As populations continue to age in the developed world, and better health technologies and pharmaceuticals improve health and prolong life, payers are increasingly focusing on pharmaceutical spending in their overall healthcare budgets.
The pharmaceutical industry faces a variety of healthcare systems and government policies in developed countries, where it must balance patient access to the best treatments within the constraint of limited budgets. In most European countries and in Canada, the government both regulates healthcare and provides it to its citizens. We understand these management and budgetary pressures.
Despite differences in national approaches, we price our products in all OECD (Organization for Economic Co-operation and Development) countries to foster access while ensuring a reasonable return on our investment. Our prices around the world are determined by several factors, including the value of our products to patients, payers and physicians relative to competitor products; the ability and willingness of various customers—including national, regional or local institutional payers, physicians, employers and patients—to pay for our products; and the cost and value of treatment options, such as hospitalization.
The prices of our medicines and vaccines also reflect government regulation and currency fluctuation. While striving to maintain a consistent global approach, Merck also considers the national, competitive and regulatory conditions in each market individually. It is important to recognize that the price a consumer pays is also affected by duties and tariffs imposed on imported medicines and vaccines, as well as price markups by intermediaries, including wholesalers and pharmacies.
Given the choices available within a class of drugs today, powerful and sometimes monopolistic buyers in the pharmaceutical marketplace—particularly governments and national health systems—have intensified pricing pressure throughout the developed world. In price-controlled environments (particularly prevalent in Europe), most governments use international price comparisons and therapeutic reference pricing as levers to set their own purchasing price. In addition, in Europe and a growing number of other developed markets, decisions about medicines are increasingly being relegated to regional payers, making the challenge of ensuring access to new treatments extend beyond price alone.

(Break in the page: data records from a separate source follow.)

(* ===== verification/LoaderTheorems.v ===== *)
(** * The tree of loaded images: initialisation order and symbol search

    Level by level: [level i e] are the images owned at depth [i].  The order of
    initialisation is the reverse of the levels, and a symbol is searched level by
    level. *)
From S2P Require Import Prelude Text Bytes ElfTypes Elf Algorithm Loader.

(** ** Trees *)

Definition child (d : dependency) : option loaded_elf := match d with owned e => Some e | shared _ => None end.
Definition children (e : loaded_elf) : list loaded_elf := omap child (dependencies e).
Definition is_owned (d : dependency) : Prop := match d with owned _ => True | shared _ => False end.
#[global] Instance is_owned_dec d : Decision (is_owned d).
Proof. destruct d; apply _. Defined.

(** No image points to another one's dependency. *)
Definition pure_tree (e : loaded_elf) : Prop := Forall (fun x => Forall is_owned (dependencies x)) (images e).
#[global] Instance pure_tree_dec e : Decision (pure_tree e) := _.

Lemma loaded_elf_induction (P : loaded_elf -> Prop) :
  (forall e, Forall P (children e) -> P e) -> forall e, P e.
Proof.
  intros H. fix IH 1. intros [p fn im x segs deps b]. apply H. unfold children. cbn [dependencies].
  induction deps as [|[d|q] deps IHd]; cbn [omap child]; [constructor | constructor; [apply IH|exact IHd] | exact IHd].
Qed.

Lemma images_eq e : images e = e :: (children e ≫= images).
Proof.
  destruct e as [p fn im x segs deps b]. cbn [images children dependencies]. f_equal. unfold children. cbn [dependencies].
  induction deps as [|[d|q] deps IH]; cbn [omap child mbind list_bind]; [done | by rewrite IH | exact IH].
Qed.
Lemma images_self e : e ∈ images e.
Proof. rewrite images_eq. by left. Qed.
Lemma images_child e c x : c ∈ children e -> x ∈ images c -> x ∈ images e.
Proof. intros Hc Hx. rewrite images_eq. right. apply list_elem_of_bind. eauto. Qed.
Lemma pure_tree_eq e : pure_tree e <-> Forall is_owned (dependencies e) /\ Forall pure_tree (children e).
Proof.
  unfold pure_tree at 1. rewrite images_eq, Forall_cons. apply and_iff_compat_l.
  induction (children e) as [|c cs IH]; cbn; [by split; constructor|]. rewrite Forall_app, Forall_cons, IH. done.
Qed.
Lemma owned_all deps : Forall is_owned deps -> target <$> deps = self <$> omap child deps.
Proof. induction 1 as [|[d|q] deps H _ IH]; cbn; [done | by rewrite IH | done]. Qed.

(** Loops over the owned dependencies are loops over the children. *)
Fixpoint fold_res {A B} (f : A -> B -> res A) (acc : A) (l : list B) : res A :=
  match l with
  | [] => Ok acc
  | x :: l' => match f acc x with Ok acc' => fold_res f acc' l' | Err e => Err e end
  end.
Lemma fold_res_app {A B} (f : A -> B -> res A) acc l1 l2 :
  fold_res f acc (l1 ++ l2) = match fold_res f acc l1 with Ok a => fold_res f a l2 | Err e => Err e end.
Proof. revert acc. induction l1 as [|x l1 IH]; intros acc; cbn; [done|]. by destruct (f acc x). Qed.

Lemma owned_next_eq {A} (f : A -> loaded_elf -> res A) acc l : owned_next f acc l = fold_res f acc (omap child l).
Proof. revert acc. induction l as [|[d|q] l IH]; intros acc; cbn; [done | by destruct (f acc d) | apply IH]. Qed.
Lemma owned_eq {A} (f : A -> loaded_elf -> res A) acc e :
  Forall is_owned (dependencies e) -> owned_dependencies f acc (dependencies e) = fold_res f acc (children e).
Proof.
  intros H. unfold children. rewrite <- owned_next_eq. destruct (dependencies e) as [|[d|q] l]; [done..|]. by apply Forall_cons in H as [? _].
Qed.
Lemma owned_Ok {A} (f : A -> loaded_elf -> res A) acc e r :
  owned_dependencies f acc (dependencies e) = Ok r -> fold_res f acc (children e) = Ok r.
Proof. unfold children. rewrite <- owned_next_eq. by destruct (dependencies e) as [|[d|q] l]. Qed.

(** ** Levels *)

Fixpoint level (i : nat) (e : loaded_elf) : list loaded_elf :=
  match i with O => [e] | S n => children e ≫= level n end.
(** The levels [i], ..., [i + n - 1]. *)
Definition levels (i n : nat) (e : loaded_elf) : list loaded_elf := seq i n ≫= (fun j => level j e).

Fixpoint tree_depth (e : loaded_elf) : nat :=
  match e with
  | mkLoaded _ _ _ _ _ deps _ =>
      S ((fix deepest (l : list dependency) : nat :=
            match l with [] => 0 | shared _ :: l' => deepest l' | owned d :: l' => tree_depth d `max` deepest l' end)%nat deps)
  end.
Lemma tree_depth_eq e : tree_depth e = S (foldr (fun c n => tree_depth c `max` n)%nat 0%nat (children e)).
Proof.
  destruct e as [p fn im x segs deps b]. cbn [tree_depth children dependencies]. f_equal. unfold children. cbn [dependencies].
  induction deps as [|[d|q] deps IH]; cbn [omap child foldr]; [done | by rewrite IH | exact IH].
Qed.
Lemma deepest_child e c : c ∈ children e -> (tree_depth c < tree_depth e)%nat.
Proof.
  rewrite (tree_depth_eq e). induction (children e) as [|d cs IH]; [by intros ?%elem_of_nil|]. cbn [foldr].
  intros [-> | H]%elem_of_cons; [lia|]. specialize (IH H). lia.
Qed.

Lemma fold_max (g : loaded_elf -> nat) cs acc :
  fold_res (fun acc d => Ok (acc `max` g d)%nat) acc cs = Ok (acc `max` foldr (fun c n => g c `max` n)%nat 0%nat cs)%nat.
Proof. revert acc. induction cs as [|c cs IH]; intros acc; cbn; [f_equal; lia|]. rewrite IH. f_equal. lia. Qed.
Lemma fold_res_ext {A B} (f g : A -> B -> res A) acc l :
  Forall (fun x => forall a, f a x = g a x) l -> fold_res f acc l = fold_res g acc l.
Proof. intros H. revert acc. induction H as [|x l Hx _ IH]; intros acc; cbn; [done|]. rewrite Hx. by destruct (g acc x). Qed.

Lemma depth_unfold e :
  depth e = match owned_dependencies (fun acc d => match depth d with Ok n => Ok (acc `max` n)%nat | Err x => Err x end) 0%nat (dependencies e) with
            | Ok n => Ok (n + 1)%nat
            | Err x => Err x
            end.
Proof. by destruct e. Qed.
Lemma count_unfold e :
  count e = owned_dependencies (fun acc d => match count d with Ok n => Ok (acc + n)%nat | Err x => Err x end) 1%nat (dependencies e).
Proof. by destruct e. Qed.

Lemma depth_pure e : pure_tree e -> depth e = Ok (tree_depth e).
Proof.
  induction e as [e IH] using loaded_elf_induction. intros [Ho Hc]%pure_tree_eq. rewrite depth_unfold, owned_eq by done.
  rewrite (fold_res_ext _ (fun acc d => Ok (acc `max` tree_depth d)%nat)).
  - rewrite fold_max, tree_depth_eq. f_equal. lia.
  - rewrite Forall_forall in *. intros x Hx a. by rewrite (IH x Hx (Hc x Hx)).
Qed.
Lemma count_pure e : pure_tree e -> count e = Ok (length (images e)).
Proof.
  induction e as [e IH] using loaded_elf_induction. intros [Ho Hc]%pure_tree_eq. rewrite count_unfold, owned_eq by done.
  rewrite images_eq. cbn [length].
  enough (forall acc, fold_res (fun acc d => match count d with Ok n => Ok (acc + n)%nat | Err x => Err x end) acc (children e) =
    Ok (acc + length (children e ≫= images))%nat) as H by apply H.
  induction (children e) as [|c cs IHc]; intros acc; cbn [fold_res mbind list_bind]; [f_equal; cbn; lia|].
  apply Forall_cons in IH as [IHx IH], Hc as [Hx Hc]. rewrite (IHx Hx), (IHc IH Hc), length_app. f_equal. lia.
Qed.

(** The depth is right whenever it is computed, also with shared images. *)
Lemma depth_Ok e n : depth e = Ok n -> n = tree_depth e.
Proof.
  revert n. induction e as [e IH] using loaded_elf_induction. intros n. rewrite depth_unfold.
  destruct (owned_dependencies _ _ _) as [m|] eqn:E; [|done]. intros [= <-]. apply owned_Ok in E. rewrite tree_depth_eq.
  enough (forall acc, fold_res (fun acc d => match depth d with Ok n => Ok (acc `max` n)%nat | Err x => Err x end) acc (children e) = Ok m ->
    m = (acc `max` foldr (fun c n => tree_depth c `max` n)%nat 0%nat (children e))%nat) as H by (rewrite (H _ E); lia).
  clear E. induction IH as [|c cs Hc _ IHc]; intros acc; cbn [fold_res foldr]; [intros [= <-]; lia|].
  destruct (depth c) as [k|]; [|done]. intros E. rewrite (IHc _ E), (Hc k eq_refl). lia.
Qed.

Lemma bind_app_perm {A B} (f g : A -> list B) l : l ≫= (fun y => f y ++ g y) ≡ₚ (l ≫= f) ++ (l ≫= g).
Proof. induction l as [|x l IH]; cbn; [done|]. rewrite IH. rewrite <- !(assoc_L (++)). f_equiv. rewrite !(assoc_L (++)). f_equiv. apply Permutation_app_comm. Qed.
Lemma bind_swap {A B C} (f : A -> B -> list C) l1 l2 : l1 ≫= (fun x => l2 ≫= f x) ≡ₚ l2 ≫= (fun y => l1 ≫= (fun x => f x y)).
Proof.
  induction l1 as [|x l1 IH]; cbn; [|by rewrite IH, bind_app_perm].
  induction l2 as [|y l2 IH]; cbn; done.
Qed.
Lemma bind_perm {A B} (f g : A -> list B) l : Forall (fun x => f x ≡ₚ g x) l -> l ≫= f ≡ₚ l ≫= g.
Proof. induction 1 as [|x l Hx _ IH]; cbn; [done|]. by rewrite Hx, IH. Qed.

Lemma levels_S n e : levels 0 (S n) e = e :: (seq 0 n ≫= (fun j => children e ≫= level j)).
Proof. unfold levels. cbn [seq mbind list_bind level app]. f_equal. rewrite <- seq_shift. induction (seq 0 n) as [|j l IH]; cbn; [done|]. by rewrite IH. Qed.
Lemma levels_app i n m e : levels i (n + m) e = levels i n e ++ levels (i + n) m e.
Proof. unfold levels. by rewrite seq_app, bind_app. Qed.

(** The levels have all images, each once. *)
Lemma images_levels e n : (tree_depth e <= n)%nat -> images e ≡ₚ levels 0 n e.
Proof.
  revert n. induction e as [e IH] using loaded_elf_induction. intros [|n] Hn; [rewrite tree_depth_eq in Hn; lia|].
  rewrite images_eq, levels_S. f_equiv. rewrite bind_swap. apply bind_perm.
  rewrite Forall_forall in *. intros c Hc. apply (IH c Hc). pose proof (deepest_child e c Hc). lia.
Qed.
Lemma level_beyond e i : (tree_depth e <= i)%nat -> level i e = [].
Proof.
  revert i. induction e as [e IH] using loaded_elf_induction. intros [|i] Hi; [rewrite tree_depth_eq in Hi; lia|]. cbn [level].
  assert (forall c, c ∈ children e -> level i c = []) as H.
  { intros c Hc. rewrite Forall_forall in IH. apply (IH c Hc). pose proof (deepest_child e c Hc). lia. }
  induction (children e) as [|c cs IHc]; [done|]. cbn. rewrite (H c) by (by left).
  apply Forall_cons in IH as [_ IH]. apply (IHc IH). intros d Hd. apply H. by right.
Qed.
Lemma images_level e x : x ∈ images e -> exists i, (i < tree_depth e)%nat /\ x ∈ level i e.
Proof.
  rewrite (images_levels e (tree_depth e)) by lia. unfold levels. intros (i & Hi & Hx)%list_elem_of_bind.
  apply elem_of_seq in Hx. exists i. split; [lia|done].
Qed.
Lemma level_step i e x y : x ∈ level i e -> y ∈ children x -> y ∈ level (S i) e.
Proof.
  revert e. induction i as [|i IH]; intros e; cbn [level].
  - intros ->%list_elem_of_singleton Hy. apply list_elem_of_bind. exists y. split; [by apply list_elem_of_singleton|done].
  - intros (c & Hx & Hc)%list_elem_of_bind Hy. apply list_elem_of_bind. exists c. split; [by apply (IH c)|done].
Qed.

(** ** The order of initialisation *)

(** The dependencies of a level are put in front one after the other. *)
Definition places (fuel : nat) (s : order_state) (l : list Z) : res order_state := fold_res (fun s p => place fuel p s) s l.

Lemma places_app fuel s l1 l2 :
  places fuel s (l1 ++ l2) = match places fuel s l1 with Ok s' => places fuel s' l2 | Err e => Err e end.
Proof. apply fold_res_app. Qed.

Lemma place_all_eq fuel deps s : place_all fuel deps s = places fuel s (target <$> deps).
Proof. revert s. induction deps as [|d deps IH]; intros s; cbn; [done|]. destruct (place fuel (target d) s); [apply IH|done]. Qed.
Lemma at_depth_places fuel i e s :
  pure_tree e -> compute_init_order_at_depth fuel i e s = places fuel s (self <$> level (S i) e).
Proof.
  revert e s. induction i as [|i IH]; intros e s [Ho Hc]%pure_tree_eq; cbn [compute_init_order_at_depth].
  - rewrite place_all_eq, owned_all by done. f_equal. cbn [level]. fold (children e).
    induction (children e) as [|c cs IHc]; [done|]. cbn in *. f_equal. apply IHc. by apply Forall_cons in Hc as [_ ?].
  - rewrite owned_eq by done. change (level (S (S i)) e) with (children e ≫= level (S i)). revert s. induction (children e) as [|c cs IHc]; intros s; [done|].
    apply Forall_cons in Hc as [Hx Hc]. cbn [fold_res]. rewrite bind_cons, fmap_app, places_app, (IH c s Hx).
    destruct (places _ _ _) as [s'|]; [|done]. apply (IHc Hc).
Qed.
Lemma order_depths_places fuel n i e s :
  pure_tree e -> order_depths fuel n i e s = places fuel s (self <$> levels (S i) n e).
Proof.
  intros H. revert i s. induction n as [|n IH]; intros i s; [done|]. cbn [order_depths].
  rewrite at_depth_places by done. unfold levels. cbn [seq]. rewrite bind_cons, fmap_app, places_app.
  destruct (places _ _ _) as [s'|]; [|done]. apply IH.
Qed.

Lemma put_front_new a x p t : put_front p (a ++ x :: t, S (length a)) = Ok (a ++ p :: t, length a).
Proof.
  unfold put_front. rewrite length_mid, length_app. rewrite (proj2 (Nat.ltb_lt _ _)) by lia. 
  rewrite insert_app_r_alt, Nat.sub_diag by lia. done.
Qed.
Lemma place_new fuel a x p t : p ∉ t -> place fuel p (a ++ x :: t, S (length a)) = Ok (a ++ p :: t, length a).
Proof.
  intros Hp. unfold place.
  replace (drop (S (length a)) (a ++ x :: t)) with t by (rewrite cons_middle, (assoc_L (++)), drop_app_length' by (rewrite length_app; cbn; lia); done).
  rewrite std_find_not_in by done. rewrite length_mid, length_app. rewrite (proj2 (Nat.eqb_eq _ _)) by lia. apply put_front_new.
Qed.
(** New addresses fill the array from the back. *)
Lemma places_new fuel l a t :
  NoDup (l ++ t) -> (length l <= length a)%nat ->
  exists a', length a' = (length a - length l)%nat /\ places fuel (a ++ t, length a) l = Ok (a' ++ reverse l ++ t, length a').
Proof.
  revert a t. induction l as [|p l IH]; intros a t Hd Hl.
  { exists a. split; [cbn; lia|done]. }
  cbn [length app] in *. apply NoDup_cons in Hd as [Hp Hd]. destruct a as [|x a _] using rev_ind; [cbn in Hl; lia|].
  rewrite length_app in *. cbn [length] in *. unfold places. cbn [fold_res]. rewrite <- (assoc_L (++)), Nat.add_1_r. cbn [app].
  rewrite place_new by set_solver. destruct (IH a (p :: t)) as (a' & E1 & E2); [|lia|].
  - rewrite <- Permutation_middle. by constructor.
  - exists a'. split; [lia|]. unfold places in E2. rewrite E2, reverse_cons, <- (assoc_L (++)). done.
Qed.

In the private sector, particularly in developed countries like the United States, price competition has been spurred by private health insurance plans. These payers are able to negotiate significant rebates and discounts with pharmaceutical manufacturers, based on their ability to direct utilization. Where competition exists among health insurance plans, patients are able not only to obtain healthcare and their medicines at competitive prices but also to take advantage of innovative pharmacy services that have improved the quality of pharmacy care.